In most cases, getting a divorce is a matter of purely state law, but that is often not the case with regard to so-called “military divorces” in which at least one spouse is a current or retired member of the military. Because much of the ongoing income that such individuals receive comes straight from the federal government, federal law impacts how such income should be distributed among divorcing spouses, regardless of what state law might say. This curious mix of federal and state law was on full display in the case of Howell v. Howell, in which the Supreme Court of the United States ruled earlier this year that certain types of disability benefits paid to a military service member should not be divided between spouses in a divorce, and the receiving spouse should not be made to have to indemnify the other spouse for any portion of the benefits.
Waiving Military Retirement Pay for Disability Pay
John and Sandra Howell were divorced in 1991, at which time an Arizona state court awarded Sandra 50% of John’s ongoing retirement pay based on his career in the Air Force. Such 50/50 splits of retirement pay between spouses are not uncommon when spouses have been married for a person’s entire working career, as courts will often consider retirement pay property that was earned during the marriage even if it is not paid until a later date.
In 2005, however, John was found to be partially disabled by the Department of Veteran Affairs due to his earlier service work, and, as a result, he decided to have $250 of his monthly retirement pay paid instead as a disability benefit. One financial benefit to John was that disability payments are tax-free while the retirement pay was taxable. An additional benefit was that – pursuant to a federal law entitled The Uniformed Services Former Spouses’ Protection Act – John could argue that the disability payments were outside the scope of the retirement benefit payments that should be divided in a divorce and thus he alone was entitled to the $250 monthly payment. Sandra disagreed, however, and took the matter to court seeking a $125 payment to make up for her reduced half of the retirement benefits she received each month.

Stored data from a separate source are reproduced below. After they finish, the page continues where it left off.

(* ===== verification/EndpointSpec.v ===== *)
(** * What the update endpoints do

    The two halves of deposits and withdrawals around the ledger call, the access
    checks, and the accounts on whose behalf an order is placed. *)

From stdpp Require Import prelude gmap.
From Stdlib Require Import ZArith NArith Lia.
From S2P Require Import Prelude Word BTree Bytes Quantity QuantityCodec.
From S2P Require Import Ids Fees OrderTypes Tokens Balance WriteBack.
From S2P Require Import BalanceTotals OrderBook History OrderHistory.
From S2P Require Import UserRegistry Settlement Permissions PairMap Events.
From S2P Require Import State EventAudit Replay Ledger.
From S2P Require Import ApiErrors Api Endpoints.

Section endpoint_spec.
Context `{PrincipalType} `{!BiBTreeMap TradingPair OrderBookId} `{BigUint}.

(** The balance of every row after crediting one of them. *)
Definition credited (s s' : State) (user : Principal) (token : TokenId) (amount : Quantity) : Prop :=
  ∃ id, users (st_user_registry s') !! user = Some id ∧
  (∀ k, reserved (amount_of (tb_balances (st_balances s')) k) =
        reserved (amount_of (tb_balances (st_balances s)) k)) ∧
  (∀ k, qval (free (amount_of (tb_balances (st_balances s')) k)) =
     qval (free (amount_of (tb_balances (st_balances s)) k)) + at_key k (token, id) (qval amount)) ∧
  tb_fee_pool (st_balances s') = tb_fee_pool (st_balances s).

Lemma get_or_register_lookup r p : users (get_or_register r p).2 !! p = Some (get_or_register r p).1.
Proof.
  unfold get_or_register. destruct (users r !! p) as [id|] eqn:E; simpl; [done|].
  apply lookup_insert_eq.
Qed.

Lemma state_deposit_credits s user token amount s' :
  state_deposit s user token amount Write = Done s' → credited s s' user token amount.
Proof.
  unfold state_deposit. pose proof (get_or_register_lookup (st_user_registry s) user) as Hu.
  destruct (get_or_register _ user) as [id reg]. intros E. exec_inv.
  apply tb_deposit_Done in H1 as (Hr & Hf & _ & Hp & _). by exists id.
Qed.

(** ** Deposits *)

Lemma deposit_begin_spec w request rt r w' :
  deposit_begin w request rt = Done (r, w') →
  w_log w' = w_log w ∧ st_balances (w_state w') = st_balances (w_state w) ∧
  match r with
  | Ok (pf, (ledger, args)) => pf_caller pf = rt_msg_caller rt ∧
      pf_token pf = token_from (dr_token_id request) ∧ ledger = ledger_id (pf_token pf) ∧
      tf_from args = rt_msg_caller rt ∧ tf_to args = rt_canister_self rt ∧
      tf_amount args = dr_amount request ∧ qval (pf_amount pf) = Z.of_N (dr_amount request) ∧
      is_trading_account (w_state w) (rt_msg_caller rt) = false ∧
      ((rt_msg_caller rt, pf_token pf) ∉ st_in_flight_user_ops (w_state w)) ∧
      (rt_msg_caller rt, pf_token pf) ∈ st_in_flight_user_ops (w_state w')
  | Err _ => st_in_flight_user_ops (w_state w') = st_in_flight_user_ops (w_state w)
  end.
Proof.
  unfold deposit_begin. intros E. exec_inv. rewrite try_from_nat_eq in E.
  destruct (Z.ltb_spec (Z.of_N (dr_amount request)) (2 ^ 256)) as [Hn|Hn]; [|by exec_inv].
  destruct (negb _) in E; [by exec_inv|].
  unfold permit_deposit in E. destruct (is_trading_account _ _) eqn:Et; [by exec_inv|].
  unfold user_op_guard_new in E. case_bool_decide as Eg; [by exec_inv|].
  destruct (let? held := _ in _); injection E as <- <-; simpl; (split; [done|]); (split; [done|]).
  - rewrite q_of_Z_val by lia. split_and!; try done; [|set_solver].
    apply N2Z.inj. rewrite to_nat_val, q_of_Z_val by lia. done.
  - set_solver.
Qed.

Lemma deposit_end_spec w pf reply rt r w' :
  deposit_end w pf reply rt = Done (r, w') →
  match r with
  | Ok response => reply = Replied (Ok (dr_block_index response)) ∧
      credited (w_state w) (w_state w') (pf_caller pf) (pf_token pf) (pf_amount pf) ∧
      w_log w' = w_log w ++ [MkEvent (rt_time rt)
        (EDeposit (MkDepositEvent (pf_caller pf) (pf_token pf) (pf_amount pf)))]
  | Err _ => st_balances (w_state w') = st_balances (w_state w) ∧ w_log w' = w_log w ∧
      ∀ block, reply ≠ Replied (Ok block)
  end ∧ (pf_caller pf, pf_token pf) ∉ st_in_flight_user_ops (w_state w').
Proof.
  unfold deposit_end. intros E. apply bind_Done in E as ([r0 w1] & E & E').
  injection E' as <- <-. split; [|simpl; set_solver].
  destruct (ledger_deposit _ reply) as [response|e] eqn:El.
  - apply bind_Done in E as (w2 & E & E'). injection E' as <- <-.
    apply ledger_deposit_Ok in El. split; [done|]. unfold process_event in E. exec_inv.
    apply state_deposit_credits in H1. by split.
  - injection E as <- <-. split_and!; [done..|]. intros block ->. done.
Qed.

(** ** Withdrawals *)

(** A withdrawal in flight has taken its amount out of the caller's balance. *)
Definition debited (s s' : State) (user : Principal) (token : TokenId) (amount : Quantity) : Prop :=
  ∃ id, lookup_funding_id (st_user_registry s) user = Some id ∧
  qval amount ≤ qval (free (amount_of (tb_balances (st_balances s)) (token, id))) ∧
  (∀ k, reserved (amount_of (tb_balances (st_balances s')) k) =
        reserved (amount_of (tb_balances (st_balances s)) k)) ∧
  (∀ k, qval (free (amount_of (tb_balances (st_balances s)) k)) =
     qval (free (amount_of (tb_balances (st_balances s')) k)) + at_key k (token, id) (qval amount)).

Lemma withdraw_begin_spec w request rt r w' :
  withdraw_begin w request rt = Done (r, w') →
  let token := token_from (wr_token_id request) in
  w_log w' = w_log w ∧
  match r with
  | Ok (pf, fee) => pf_caller pf = rt_msg_caller rt ∧ pf_token pf = token ∧
      qval (pf_amount pf) = Z.of_N (wr_amount request) ∧ 0 < qval (pf_amount pf) ∧
      is_trading_account (w_state w) (rt_msg_caller rt) = false ∧
      ((rt_msg_caller rt, token) ∉ st_in_flight_user_ops (w_state w)) ∧
      (rt_msg_caller rt, token) ∈ st_in_flight_user_ops (w_state w') ∧
      fee = get_cached_ledger_fee (w_state w) token ∧
      debited (w_state w) (w_state w') (pf_caller pf) token (pf_amount pf)
  | Err _ => st_balances (w_state w') = st_balances (w_state w) ∧
      st_in_flight_user_ops (w_state w') = st_in_flight_user_ops (w_state w)
  end.
Proof.
  intros E token. unfold withdraw_begin in E. exec_inv. rewrite try_from_nat_eq in E.
  destruct (Z.ltb_spec (Z.of_N (wr_amount request)) (2 ^ 256)) as [Hn|Hn]; [|by exec_inv].
  fold token in E. destruct (negb _) in E; [by exec_inv|].
  destruct (is_zero (q_of_Z (Z.of_N (wr_amount request)))) eqn:Ez; [by exec_inv|].
  rewrite is_zero_spec, q_of_Z_val in Ez by lia. apply Z.eqb_neq in Ez.
  unfold permit_withdraw in E. destruct (is_trading_account _ _) eqn:Et; [by exec_inv|].
  unfold user_op_guard_new in E. case_bool_decide as Eg; [by exec_inv|].
  apply bind_Done in E as ([r0 s''] & Ew & E). unfold state_withdraw in Ew; simpl in Ew.
  destruct (lookup_funding_id _ _) as [id|] eqn:El.
  - apply bind_Done in Ew as ([r1 tb'] & Ew & E'). injection E' as <- <-.
    apply tb_withdraw_Done in Ew. destruct r1 as [[]|e].
    + injection E as <- <-. destruct Ew as (Hle & Hr & Hf & _). simpl. rewrite q_of_Z_val by lia.
      split_and!; try done; [lia|set_solver|]. exists id. done.
    + injection E as <- <-. destruct Ew as (-> & _). simpl. split_and!; [done..|set_solver].
  - injection Ew as <- <-. injection E as <- <-. simpl. split_and!; [done..|set_solver].
Qed.

Lemma withdraw_end_spec w pf outcome rt r w' :
  withdraw_end w pf outcome rt = Done (r, w') →
  r = wo_result outcome ∧
  ((pf_caller pf, pf_token pf) ∉ st_in_flight_user_ops (w_state w')) ∧
  match r with
  | Ok _ => st_balances (w_state w') = st_balances (w_state w)
  | Err _ => credited (w_state w) (w_state w') (pf_caller pf) (pf_token pf) (pf_amount pf) ∧
      w_log w' = w_log w
  end.
Proof.
  unfold withdraw_end. intros E. apply bind_Done in E as ([r0 w1] & E & E').
  injection E' as <- <-. split_and!; [|simpl; set_solver|].
  - destruct (wo_result outcome); exec_inv; done.
  - destruct (wo_result outcome) as [block|e]; exec_inv.
    + simpl. by destruct (wo_ledger_fee outcome).
    + apply state_deposit_credits in H1. simpl in *. by destruct (wo_ledger_fee outcome).
Qed.

(** ** Trading accounts and funding *)

Lemma add_trading_account_guard w trading rt w' :
  add_trading_account w trading rt = Done (Ok (), w') →
  ∀ token, (trading, token) ∉ st_in_flight_user_ops (w_state w).
Proof.
  unfold add_trading_account, state_validate_add_trading_account. intros E token Hin. exec_inv.
  destruct (validate_add_trading_account _ _ _ _); [|by exec_inv].
  assert (existsb (λ pt : Principal * TokenId, bool_decide (pt.1 = trading))
    (elements (st_in_flight_user_ops (w_state w))) = true) as Hx.
  { apply existsb_exists. exists (trading, token). split; [|by apply bool_decide_eq_true_2].
    by apply list_elem_of_In, elem_of_elements. }
  simpl in E. rewrite Hx in E. by exec_inv.
Qed.

(** ** Orders *)

(** What a validated order satisfies: the pair is listed, price and quantity are
    whole ticks and lots, the notional is within the bounds, and the owner's free
    balance covers the amount to reserve. *)
Record validated (s : State) (user : Principal) (pair : TradingPair) (po : PendingOrder)
    (oid : OrderId) (o : Order) : Prop := {
  va_book : get_book_id (st_trading_pairs s) pair = Some (book_id oid);
  va_order : ∃ b, st_order_books s !! book_id oid = Some b ∧ order_seq oid = ob_next_seq b ∧
    validate_order b (po_price po) (po_quantity po) = Done (Ok ()) ∧
    ∃ scale amount, base_scale s (base pair) = Done scale ∧
      checked_mul_quantity_scaled (po_price po) (po_quantity po) scale = Done (Some amount) ∧
      check_notional b amount = Ok () ∧
      qval (match po_side po with Buy => amount | Sell => po_quantity po end) ≤
        qval (user_free_balance s user
                (match po_side po with Buy => quote pair | Sell => base pair end));
  va_into : o = into_order po (order_seq oid)
}.

Lemma validate_limit_order_Ok s user pair po oid o :
  validate_limit_order s user pair po = Done (Ok (oid, o)) → validated s user pair po oid o.
Proof.
  unfold validate_limit_order. destruct (get_book_id _ pair) as [id|] eqn:Eb; [|done]. simpl.
  destruct (st_order_books s !! id) as [b|] eqn:Ebk; [|done]. cbn [expect ebind].
  destruct (validate_order b _ _) as [[[]|e]|] eqn:Ev; [|done..]. cbn [ebind try_bind map_err].
  destruct (base_scale s (base pair)) as [scale|] eqn:Es; [|done]. cbn [ebind].
  destruct (checked_mul_quantity_scaled _ _ _) as [[amount|]|] eqn:Em; [|done..]. cbn [ebind try_bind ok_or].
  destruct (check_notional b amount) as [[]|e] eqn:En; [|done].
  cbn [ebind try_bind map_err].
  assert (E : (match po_side po with
    | Buy => (quote pair, amount) | Sell => (base pair, po_quantity po) end) =
    (match po_side po with Buy => quote pair | Sell => base pair end,
     match po_side po with Buy => amount | Sell => po_quantity po end)) by (by destruct (po_side po)).
  rewrite E. destruct (q_ltb _ _) eqn:El; [done|]. intros [= <- <-].
  rewrite q_ltb_spec in El. apply Z.ltb_ge in El.
  split; [done| |done]. exists b. split_and!; [done..|]. by exists scale, amount.
Qed.

(** A halted book takes no order. *)
Lemma add_limit_order_halted w request rt r w' id :
  add_limit_order w request rt = Done (r, w') →
  get_book_id (st_trading_pairs (w_state w)) (pair_from (lr_pair request)) = Some id →
  is_halted (st_permissions (w_state w)) id = true → (∀ x, r ≠ Ok x) ∧ w' = w.
Proof.
  unfold add_limit_order. intros E Hid Hh. apply bind_Done in E as (_ & _ & E).
  destruct (pending_try_from request) as [po|e]; [|by injection E as <- <-].
  apply bind_Done in E as (v & Ev & E). destruct v as [[oid o]|e]; [|by injection E as <- <-].
  apply validate_limit_order_Ok in Ev. pose proof (va_book _ _ _ _ _ _ Ev) as Hb.
  rewrite Hid in Hb. injection Hb as ->. unfold permit_trading in E. rewrite Hh in E.
  by injection E as <- <-.
Qed.

(** ** Access control *)

Lemma add_trading_pair_unauthorized w request rt :
  rt_is_controller rt (rt_msg_caller rt) = false →
  add_trading_pair w request rt = Done (Err PairNotController, w).
Proof. intros E. unfold add_trading_pair. by rewrite E. Qed.

Lemma set_halt_unauthorized w pairs halted rt :
  rt_is_controller rt (rt_msg_caller rt) = false →
  set_halt w pairs halted rt = Done (Err ApiNotController, w).
Proof. intros E. unfold set_halt. by rewrite E. Qed.

Lemma restricted_traps s rt allowed :
  st_mode s = RestrictedTo allowed → rt_msg_caller rt ∉ allowed →
  rt_is_controller rt (rt_msg_caller rt) = false → assert_caller_is_allowed s rt = Trap.
Proof.
  intros Em Hn Hc. unfold assert_caller_is_allowed. rewrite Em, Hc.
  by rewrite bool_decide_eq_false_2.
Qed.
End endpoint_spec.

The Supreme Court Finds That Federal Law Controls
Sandra’s fight for the reinstatement of the lost $125 payment each month took her all the way to the Supreme Court of the United States, but the court unanimously disagreed with her. The court found that The Uniformed Services Former Spouses’ Protection Act did in fact treat disability payments to a retired military service member as property that could not be divided among divorced spouses, and that any attempt by a state court to somehow counteract that federal protection – such as by forcing John to pay $125 as “indemnity” for her lowered retirement pay – would be unlawful state preemption of federal law.
Furthermore, the court was not moved by the fact that John only started choosing to receive disability payments after the divorce decree (in his case, 14 years after the divorce decree), as the disability actually dated to the period of the divorce even if the parties were not aware of it at the time.
Ultimately, the Howell v. Howell case highlights the complicated intersection of state and federal law that military divorces often involve and the need for experienced legal counsel in a military divorce.
Schedule a Military Divorce Consultation With a Virginia Family Law Attorney Today
At Kurylo Gold & Josey, PLC in Fredericksburg, we will guide through all of your questions regarding a potential military divorce, and help you work towards a favorable outcome in your family law matter. To schedule a consultation with one of our Virginia military divorce attorneys, contact Kurylo Gold & Josey, PLC at 540.642.1766.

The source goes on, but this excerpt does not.